The older you get, the harder it is to find heroes.
Know what I mean?
It gets harder and harder with each passing winter to find someone who is uplifting, empowering, inspiring.
But you know what? Hanging out with young people helps. A lot.
My kids are working to revitalize and reshape an entire small American city. They are hands-on, in the dirt, reinventing an old New England Mill town. They love the town, they love their work, they love each other.
That’s inspiring and uplifting and all that good stuff. Isn’t it?
And they also make music. Fun music. Music that people really enjoy.
My kids do it for fun and personal pride, rather than for profit. That makes it more fun and less pressure. For them, the making of the music is not a life or death scenario. But they know lots of people who make even more music, some of which is in fact professional. For some of those friends, life does seem to be dependent upon that music.
Music that pokes your soul and taps your brain and tells you that as long as your heart is beating, your hope is alive.
That is a truly inspiring, empowering and uplifting message. Those who can bring that kind of message to us should surely be our heroes!
Of course, if I want find even more heroes, I should look at the very young to find my answers. I should look at teenagers to find my inspiration.
I’m watching right now as dozens of kids I used to teach are graduating from High School and university. I am sending good luck messages to men and women who were once the shy, quiet kids in my fifth grade class. I’m sending way-to-go cards to kids who were once the swaggering, cool-jock, super-pretty kids in my elementary school room.
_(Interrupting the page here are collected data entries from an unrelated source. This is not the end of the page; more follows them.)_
Definition set_name (x : string) (r : Request) : Request := {|
  rq_verb := rq_verb r; rq_content_type := rq_content_type r;
  rq_namespace_set := rq_namespace_set r; rq_namespace := rq_namespace r;
  rq_resource := rq_resource r; rq_name := x; rq_subresource := rq_subresource r;
  rq_params := rq_params r; rq_timeout := rq_timeout r; rq_body := rq_body r; rq_err := rq_err r |}.

Definition set_subresource (x : string) (r : Request) : Request := {|
  rq_verb := rq_verb r; rq_content_type := rq_content_type r;
  rq_namespace_set := rq_namespace_set r; rq_namespace := rq_namespace r;
  rq_resource := rq_resource r; rq_name := rq_name r; rq_subresource := x;
  rq_params := rq_params r; rq_timeout := rq_timeout r; rq_body := rq_body r; rq_err := rq_err r |}.

Definition add_params (ps : list (string * string)) (r : Request) : Request := {|
  rq_verb := rq_verb r; rq_content_type := rq_content_type r;
  rq_namespace_set := rq_namespace_set r; rq_namespace := rq_namespace r;
  rq_resource := rq_resource r; rq_name := rq_name r; rq_subresource := rq_subresource r;
  rq_params := rq_params r ++ ps; rq_timeout := rq_timeout r; rq_body := rq_body r;
  rq_err := rq_err r |}.

Definition set_timeout (d : Z) (r : Request) : Request := {|
  rq_verb := rq_verb r; rq_content_type := rq_content_type r;
  rq_namespace_set := rq_namespace_set r; rq_namespace := rq_namespace r;
  rq_resource := rq_resource r; rq_name := rq_name r; rq_subresource := rq_subresource r;
  rq_params := rq_params r; rq_timeout := d; rq_body := rq_body r; rq_err := rq_err r |}.
(* ===== verification/FakeFacts.v ===== *)
(** * What the fake clientset promises

    [spec_step] is an API server reduced to a map from namespace and name to object and a
    list of watches, and [fake_refines] says that the typed fakes answer like it, through
    actions, reactors and the object tracker.  Differences from the real server are part of
    the specification: [UpdateStatus] replaces the whole object, [DeleteCollection] reports
    success and deletes nothing, watches do not select, and a write panics when the channel
    of a watch is full. *)

From S2P Require Import Prelude Meta Labels Ingress HTTPProxy Events Scheme Client Clientset Fake.
Local Open Scope Z_scope.

(** The two types agree with the untyped operations on objects. *)
Class FakeLaws (O : Type) `{FakeObject O} := {
  as_inject (o : O) : fo_as (fo_inject o) = Some o;
  as_list_inject (l : list O) : fo_as_list (fo_inject_list l) = Some l;
  list_of_inject (l : list O) : list_of fo_kind (fo_inject <$> l) = Ret (fo_inject_list l);
  meta_inject (o : O) : robj_meta (fo_inject o) = Some (obj_meta o);
  SetNamespace_inject ns (o : O) : SetNamespace ns (fo_inject o) = fo_inject (fo_SetNamespace ns o);
  meta_SetNamespace ns (o : O) : obj_meta (fo_SetNamespace ns o) = meta_with_namespace ns (obj_meta o);
  inject_resource (o : O) : resource_of (fo_inject o) = Some fo_resource;
  resource_inject r : resource_of r = Some fo_resource → ∃ o : O, r = fo_inject o
}.

Lemma mapM_inject {A} (f : A → runtime_object) (g : runtime_object → option A) l :
  (∀ a, g (f a) = Some a) → mapM g (f <$> l) = Some l.
Proof. intros Hg. apply mapM_Some, Forall2_fmap_l, Forall_Forall2_diag, Forall_true. auto. Qed.

#[export] Instance HTTPProxy_laws : FakeLaws HTTPProxy.
Proof.
  split; try done; [|by intros [] [=]; eexists].
  intros l. unfold list_of. cbn -[mapM]. by rewrite (mapM_inject OHTTPProxy as_HTTPProxy).
Qed.
#[export] Instance TLSCertificateDelegation_laws : FakeLaws TLSCertificateDelegation.
Proof.
  split; try done; [|by intros [] [=]; eexists].
  intros l. unfold list_of. cbn -[mapM].
  by rewrite (mapM_inject OTLSCertificateDelegation as_TLSCertificateDelegation).
Qed.

(** ** The specification *)

Inductive fake_op (O : Type) :=
  | FGet (ns name : string)
  | FList (ns : string) (opts : ListOptions)
  | FCreate (ns : string) (o : O)
  | FUpdate (ns : string) (o : O)
  | FUpdateStatus (ns : string) (o : O)
  | FDelete (ns name : string)
  | FDeleteCollection (ns : string) (opts : ListOptions)
  | FWatch (ns : string) (opts : ListOptions)
  | FReceive (i : nat)
  | FStop (i : nat)
  | FPatch (ns name pt data : string) (subresources : list string).
Arguments FGet {O} ns name.
Arguments FList {O} ns opts.
Arguments FCreate {O} ns o.
Arguments FUpdate {O} ns o.
Arguments FUpdateStatus {O} ns o.
Arguments FDelete {O} ns name.
Arguments FDeleteCollection {O} ns opts.
Arguments FWatch {O} ns opts.
Arguments FReceive {O} i.
Arguments FStop {O} i.
Arguments FPatch {O} ns name pt data subresources.

(** An object, a list, or neither, each with an error or nil; a watch, by its number; what
    was received from one. *)
Inductive answer (O : Type) :=
  | AObject (o : option O) (err : option goerr)
  | AList (l : option (list O)) (err : option goerr)
  | AError (err : option goerr)
  | AWatch (i : option nat) (err : option goerr)
  | AEvent (e : reception O).
Arguments AObject {O} o err.
Arguments AList {O} l err.
Arguments AError {O} err.
Arguments AWatch {O} i err.
Arguments AEvent {O} e.

Section Spec.
Context {O : Type} `{FakeObject O}.
Context (patch_object : string → string → O → goerr + O).
Context (ParseFieldSelector : ListOptions → option goerr).
Implicit Types m : gmap NamespacedName O.

Definition obj_key (o : O) : NamespacedName := key_of (obj_meta o).

(** A watch of a namespace (of all, for the empty one): the events not yet received, and
    whether it was stopped. *)
Record watch := { wt_namespace : string; wt_events : list (EventType * O); wt_stopped : bool }.
Record api := { api_objects : gmap NamespacedName O; api_watches : list watch }.

Definition set_objects m (st : api) : api := {| api_objects := m; api_watches := api_watches st |}.
Definition set_watches ws (st : api) : api := {| api_objects := api_objects st; api_watches := ws |}.

(** The watches that hear of a namespace: its own, then those of all namespaces. *)
Definition watching (ns : string) (ws : list watch) : list nat :=
  (filter (λ iw, iw.2 = ns) (imap pair (wt_namespace <$> ws))).*1.
Definition audience (ns : string) (ws : list watch) : list nat :=
  watching ns ws ++ (if String.eqb ns "" then [] else watching "" ws).

(** They are told one after the other; a stopped one is passed over, and one with a full
    channel makes the call panic. *)
Fixpoint spec_tell (ty : EventType) (o : O) (l : list nat) (ws : list watch) : list watch * outcome () :=
  match l with
  | [] => (ws, Ret ())
  | i :: l =>
      match ws !! i with
      | Some w =>
          if wt_stopped w then spec_tell ty o l ws
          else if (length (wt_events w) <? DefaultChanSize)%nat then
            spec_tell ty o l (<[i := {| wt_namespace := wt_namespace w; wt_events := wt_events w ++ [(ty, o)];
                                        wt_stopped := false |}]> ws)
          else (ws, Panic "channel full")
      | None => spec_tell ty o l ws
      end
  end.
Definition tell (ty : EventType) (ns : string) (o : O) (st : api) : api * outcome () :=
  let '(ws, r) := spec_tell ty o (audience ns (api_watches st)) (api_watches st) in (set_watches ws st, r).

(** Storing an object: it gets the namespace of the request if it has none, and must not
    have another; [must_exist] tells an update from a creation.  A new object is there before
    the watches are told of it; an updated one after, and not at all if that panics. *)
Definition spec_put (must_exist : bool) (ns : string) (o : O) (st : api) : api * outcome () :=
  let o := if String.eqb (GetNamespace o) "" then fo_SetNamespace ns o else o in
  let m' := <[obj_key o := o]> (api_objects st) in
  if negb (String.eqb ns (GetNamespace o)) then
    (st, Fail (APIStatus StatusReasonBadRequest ("request namespace does not match object namespace, request: " +:+ ns +:+
           " object: " +:+ GetNamespace o)))
  else match api_objects st !! obj_key o, must_exist with
       | Some _, false => (st, Fail (NewAlreadyExists fo_resource (GetName o)))
       | None, true => (st, Fail (NewNotFound fo_resource (GetName o)))
       | None, false => tell Added ns o (set_objects m' st)
       | Some _, true =>
           match tell Modified ns o st with (st, Ret _) => (set_objects m' st, Ret ()) | p => p end
       end.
Those kids have grown from needing me to open their juice boxes to planning the next renewable fuel source. They took every bit of love and teaching that was offered and they ran with it. That’s pretty cool!
And I can find heroes just by smiling at the people I run into ever day. Just by seeing those people. By hearing them.
Yesterday my husband and I had breakfast at a real, true, classic New England diner. This place had a sign out front that was no longer legible. The steps were worn, cracked, and warped. Inside, the diner was run down and worn, but was obviously an antique.
“Ya want coffee?” was our introduction the ambiance. Not particularly welcoming.
Within five minutes, we were chatting and laughing with the woman who was making the food. About my own middle age, she had a sturdy build and a working woman’s hands. She wore her gray hair in a ponytail, and had it clipped to the back of her hat.
As she flipped the eggs, poured pancake batter and buttered the toast, the woman engaged us in conversation. Her voice was rough. Her jokes were just what I’d have predicted: she lived so far out in the woods that she could sit outside in her underwear and it wouldn’t even scare off the moose. Her manner was strict and unsmiling, “Kids today would never have made it in my old neighborhood in New York.” She wanted to be gruff, strong, unsmiling.
But before my French Toast was flipped, I had learned that she was a widow, that her one child was an adult daughter who was soon to be married and who worked with troubled youth. I learned that the Mom was inspired by her daughter’s ongoing education, and that Mom knew how proud Dad would be of his girl.
That woman is my hero. She is strong, tall, unlovely. She takes care of orphaned cats and one dog. She grows flowers. She loves her daughter fiercely and misses her husband profoundly.
And every morning she wakes up, drives to the Diner, and starts to sling the hash for the neighbors and friends who come in.
That’s a hero.
We are actually surrounded by heroes, if we only take the time to look. The child who knows he doesn’t understand the social rules, but who heads off to school every day anyway. The teen who has music and poetry within their heart, but who is scared to share it. The moment when they share it anyway.
The musician who gets up in front of strangers for the first time and plays the song. The writer who hits “send”. The man who gets up every single weekday for 40 years just to turn on the lights in the municipal building. The woman who carefully adds a handful of blueberries to the pancakes on her griddle, a hundred and a hundred times every day.
We are each other’s heroes, really. We are all better together, stronger together, kinder together. We need to find our heroes in each other. We need to see each others’ heroes in ourselves.